GrapheneOS is recommended by the EFF and used by journalists, lawyers, and activists in high-risk environments. The audience most likely to read Google's data practices and refuse its terms is now flagged as fraudulent for that exact decision.
What happened?:
▪️ Google announced "Cloud Fraud Defense" at Cloud Next on April 22-23, 2026, branding it "the next evolution of reCAPTCHA." Existing reCAPTCHA customers were auto-migrated.
▪️ When the system flags traffic as suspicious, the old click-the-bus puzzle is gone. Users get a QR code instead.
▪️ Scanning the QR code requires Google Play Services running on the device. Internet Archive snapshots show this requirement has been live since at least October 2025, silently rolled out for 7 months before anyone noticed.
▪️ No Play Services = no QR scan = locked out.
The bigger picture:
▪️ Google already tried this in 2023. It was called Web Environment Integrity (WEI), and it would have let Google decide which devices were "real enough" to access the web. Standards bodies and the public pushed back hard, and Google killed it. Three years later, the same idea is back, just hidden behind a QR code instead of a browser feature.
▪️ reCAPTCHA runs on millions of websites. Every developer who keeps using it is now, by default, telling deGoogled Android users they're not welcome...
Using the internet in 2026, a vignette:
> go to website, enter username and password
"Please confirm your phone number so we can send it a verification code".
> enter phone number
> receive code
> enter code
"We've sent a code to your account's email address. Please enter that code to continue."
> go to email
> get code
> enter code
"Welcome to SomeWebsite! Our experience is better on the app. Would you like to download the app?"
> X out
> scroll down a ways to the thing you are looking for
"SomeWebsite is better on the app. Please download the app to continue."
> press X
The website scrolls you back to the top
> scroll down again
Same message. You realize that accessing this, and most other functionality, is gated behind the app for you even though the website itself has this functionality too.
> go to app store
> search SomeWebsite
> download app
> open app
"Welcome to SomeWebsite's app! To properly operate, this app needs permissions for your location, contacts, bodily fluids, and firstborn son. Please click below to go to settings and enable these permissions."
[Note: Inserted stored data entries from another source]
(* ===== verification/Handler.v ===== *)
(** * Handlers: results over a state

    A handler yields an answer or an error and the state; what it committed before an
    error stays. *)
From S2P Require Import Prelude.

Definition handler (S E A : Type) : Type := S → result E A * S.
#[export] Instance handler_ret S E : MRet (handler S E) := λ A a s, (Ok a, s).
#[export] Instance handler_bind S E : MBind (handler S E) := λ A B f m s,
  match m s with (Ok a, s) => f a s | (Err e, s) => (Err e, s) end.

(** A computation that leaves the state, one that looks at it, and a transaction:
    an error rolls it back. *)
Definition answer {S E A} (r : result E A) : handler S E A := λ s, (r, s).
Definition look {S E A} (f : S → result E A) : handler S E A := λ s, (f s, s).
Definition commit_to {S E A} (f : S → result E (A * S)) : handler S E A := λ s,
  match f s with Ok (a, s) => (Ok a, s) | Err e => (Err e, s) end.

Section Handlers.
Context {S E : Type}.

Lemma handler_bind_Ok {A B} (m : handler S E A) (f : A → handler S E B) s b s' :
  (m ≫= f) s = (Ok b, s') ↔ ∃ a s1, m s = (Ok a, s1) ∧ f a s1 = (Ok b, s').
Proof.
  unfold mbind, handler_bind. destruct (m s) as [[a|e] s1]; [|split; [done|by intros (? & ? & [=] & _)]].
  split; [by eauto|]. by intros (? & ? & [= <- <-] & ?).
Qed.

Lemma answer_Ok {A} (r : result E A) (s : S) a s' : answer r s = (Ok a, s') ↔ r = Ok a ∧ s' = s.
Proof. unfold answer. split; [by intros [= -> ->]|by intros [-> ->]]. Qed.

Lemma look_Ok {A} (f : S → result E A) s a s' : look f s = (Ok a, s') ↔ f s = Ok a ∧ s' = s.
Proof. unfold look. split; [by intros [= -> ->]|by intros [-> ->]]. Qed.

Lemma commit_to_Ok {A} (f : S → result E (A * S)) s a s' : commit_to f s = (Ok a, s') ↔ f s = Ok (a, s').
Proof. unfold commit_to. destruct (f s) as [[a0 s0]|]; [|done]. split; [by intros [= -> ->]|by intros [= -> ->]]. Qed.

(** A relation between the state before and after, whatever the answer is. *)
Definition leads (R : relation S) {A} (m : handler S E A) (s : S) : Prop := R s (m s).2.

Context (R : relation S) `{!PreOrder R}.

Lemma leads_bind {A B} (m : handler S E A) (f : A → handler S E B) s :
  leads R m s → (∀ a s1, m s = (Ok a, s1) → leads R (f a) s1) → leads R (m ≫= f) s.
Proof.
  unfold leads, mbind, handler_bind. intros Hm Hf. destruct (m s) as [[a|e] s1]; [|done]. etrans; [exact Hm|by apply Hf].
Qed.

Lemma leads_ret {A} (a : A) s : leads R (mret a) s.
Proof. unfold leads. reflexivity. Qed.

Lemma leads_answer {A} (r : result E A) s : leads R (answer r) s.
Proof. unfold leads. reflexivity. Qed.

Lemma leads_look {A} (f : S → result E A) s : leads R (look f) s.
Proof. unfold leads. reflexivity. Qed.

Lemma leads_commit {A} (f : S → result E (A * S)) s : (∀ a s', f s = Ok (a, s') → R s s') → leads R (commit_to f) s.
Proof. unfold leads, commit_to. intros Hf. destruct (f s) as [[a s']|] eqn:Hs; [by eapply Hf|reflexivity]. Qed.

End Handlers.

(** Takes the success of a handler apart, from the front. *)
Ltac handler_steps H :=
  repeat first
    [ let a := fresh "a" in let s := fresh "s" in let E := fresh "E" in
      apply handler_bind_Ok in H as (a & s & E & H); cbn beta in H;
      lazymatch type of E with
      | answer _ _ = _ => apply answer_Ok in E as [E ->]
      | look _ _ = _ => apply look_Ok in E as [E ->]
      | commit_to _ _ = _ => apply commit_to_Ok in E
      | _ => idtac
      end
    | progress (cbn beta iota zeta in H) ].

(** Walks through a handler, leaving the transactions. *)
Ltac leads_steps :=
  repeat (cbn beta iota zeta; lazymatch goal with
    | |- leads _ (answer _) _ => refine (leads_answer _ _ _)
    | |- leads _ (look _) _ => refine (leads_look _ _ _)
    | |- leads _ (mret _) _ => refine (leads_ret _ _ _)
    | |- leads _ (_ ≫= _) _ => refine (leads_bind _ _ _ _ _ _); [|let a := fresh "a" in let s := fresh "s" in intros a s ?]
    | |- leads _ (match ?p with (_, _) => _ end) _ => destruct p
    end).
(* ===== verification/Json.v ===== *)
(** * JSON values: [serde_json::Value]

    An object is a [BTreeMap] (the lock file has no [preserve_order]), hence
    an association list in strictly increasing key order; a number is an
    integer of the [i64]/[u64] range or a finite double, the latter named by
    an integer code up to IEEE equality (the two zeros share one code). *)
From S2P Require Import Prelude Str.

Inductive Number :=
| NInt (z : Z)
| NFloat (repr : Z).

Inductive json :=
| JNull
| JBool (b : bool)
| JNumber (n : Number)
| JString (s : string)
| JArray (l : list json)
| JObject (m : list (string * json)).

#[export] Instance Number_eq_dec : EqDecision Number.
Proof. solve_decision. Defined.

#[export] Instance json_eq_dec : EqDecision json.
Proof.
  refine (fix go x y := let _ : EqDecision json := go in
    match x, y with
    | JNull, JNull => left eq_refl
    | JBool a, JBool b => cast_if (decide (a = b))
    | JNumber a, JNumber b => cast_if (decide (a = b))
    | JString a, JString b => cast_if (decide (a = b))
    | JArray a, JArray b => cast_if (decide (a = b))
    | JObject a, JObject b => cast_if (decide (a = b))
    | _, _ => right _
    end); congruence.
Defined.

(** The accessors of [Value]. *)
Definition as_object (v : json) : option (list (string * json)) :=
  match v with JObject m => Some m | _ => None end.
Definition as_array (v : json) : option (list json) :=
  match v with JArray l => Some l | _ => None end.
Definition as_str (v : json) : option string :=
  match v with JString s => Some s | _ => None end.
Definition as_bool (v : json) : option bool :=
  match v with JBool b => Some b | _ => None end.
Definition as_i64 (v : json) : option Z :=
  match v with
  | JNumber (NInt z) => if bool_decide (-2^63 ≤ z < 2^63)%Z then Some z else None
  | _ => None
  end.

(** [Map::get]. *)
Fixpoint obj_get (k : string) (m : list (string * json)) : option json :=
  match m with
  | [] => None
  | (k', v) :: m => if decide (k' = k) then Some v else obj_get k m
  end.

(** [BTreeMap::insert]. *)
Fixpoint obj_insert {A} (k : string) (v : A) (m : list (string * A)) : list (string * A) :=
  match m with
  | [] => [(k, v)]
  | (k', v') :: m' =>
      if decide (k' = k) then (k, v) :: m'
      else if String.leb k k' then (k, v) :: m else (k', v') :: obj_insert k v m'
  end.

(** Induction over values with the hypothesis for every element. *)
Section JsonInd.
Context (P : json → Prop) (Hnull : P JNull) (Hbool : ∀ b, P (JBool b)) (Hnum : ∀ n, P (JNumber n))
  (Hstr : ∀ s, P (JString s)) (Harr : ∀ l, Forall P l → P (JArray l))
  (Hobj : ∀ m, Forall (λ kv, P kv.2) m → P (JObject m)).

Fixpoint json_nested_ind (v : json) : P v :=
  match v with
  | JNull => Hnull
  | JBool b => Hbool b
  | JNumber n => Hnum n
  | JString s => Hstr s
  | JArray l =>
      Harr l ((fix go l : Forall P l := match l with [] => Forall_nil_2 _ | x :: l => Forall_cons_2 _ _ _ (json_nested_ind x) (go l) end) l)
  | JObject m =>
      Hobj m ((fix go m : Forall (λ kv, P kv.2) m := match m with [] => Forall_nil_2 _ | kv :: m => Forall_cons_2 _ _ _ (json_nested_ind kv.2) (go m) end) m)
  end.
End JsonInd.

(** ** A document as the reader meets it

    [serde_json::Deserializer] hands a visitor the values of a document in order
    and stops at the first syntax error: [RBad], or an array or object that is not
    [closed].  Entries of an object come in document order, repeated keys
    included. *)
Inductive raw :=
| RNull
| RBool (b : bool)
| RInt (z : Z)
| RFloat (repr : Z)
| RString (s : string)
| RArray (l : list raw) (closed : bool)
| RObject (m : list (string * raw)) (closed : bool)
| RBad.

(** The tokenizer ([json_read] also says whether nothing follows the value), and
    whether a double is an integer beyond the safe range. *)
Class JsonText := {
  json_read : string → raw * bool;
  float_unsafe : Z → bool;
}.

Section RawInd.
Context (P : raw → Prop) (Hnull : P RNull) (Hbool : ∀ b, P (RBool b)) (Hint : ∀ z, P (RInt z))
  (Hfloat : ∀ r, P (RFloat r)) (Hstr : ∀ s, P (RString s)) (Harr : ∀ l c, Forall P l → P (RArray l c))
  (Hobj : ∀ m c, Forall (λ kv, P kv.2) m → P (RObject m c)) (Hbad : P RBad).

Fixpoint raw_nested_ind (r : raw) : P r :=
  match r with
  | RNull => Hnull
  | RBool b => Hbool b
  | RInt z => Hint z
  | RFloat f => Hfloat f
  | RString s => Hstr s
  | RArray l c =>
      Harr l c ((fix go l : Forall P l := match l with [] => Forall_nil_2 _ | x :: l => Forall_cons_2 _ _ _ (raw_nested_ind x) (go l) end) l)
  | RObject m c =>
      Hobj m c ((fix go m : Forall (λ kv, P kv.2) m := match m with [] => Forall_nil_2 _ | kv :: m => Forall_cons_2 _ _ _ (raw_nested_ind kv.2) (go m) end) m)
  | RBad => Hbad
  end.
End RawInd.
> click button, go to settings
> enable all sorts of permissions
> go back to app
> enter username and password
"We've sent a code to your account's phone number. Please enter that code to continue."
> get code
> enter code
"Thank you for logging in! Would you like to use passkeys instead? You can use Touch ID, facial recognition, or a retina scan."
> no, I'm not gonna do biometrics
"SomeWebsite would like to send you push notifications. Do you accept?"
> no
And now you can FINALLY do the thing you wanted to do.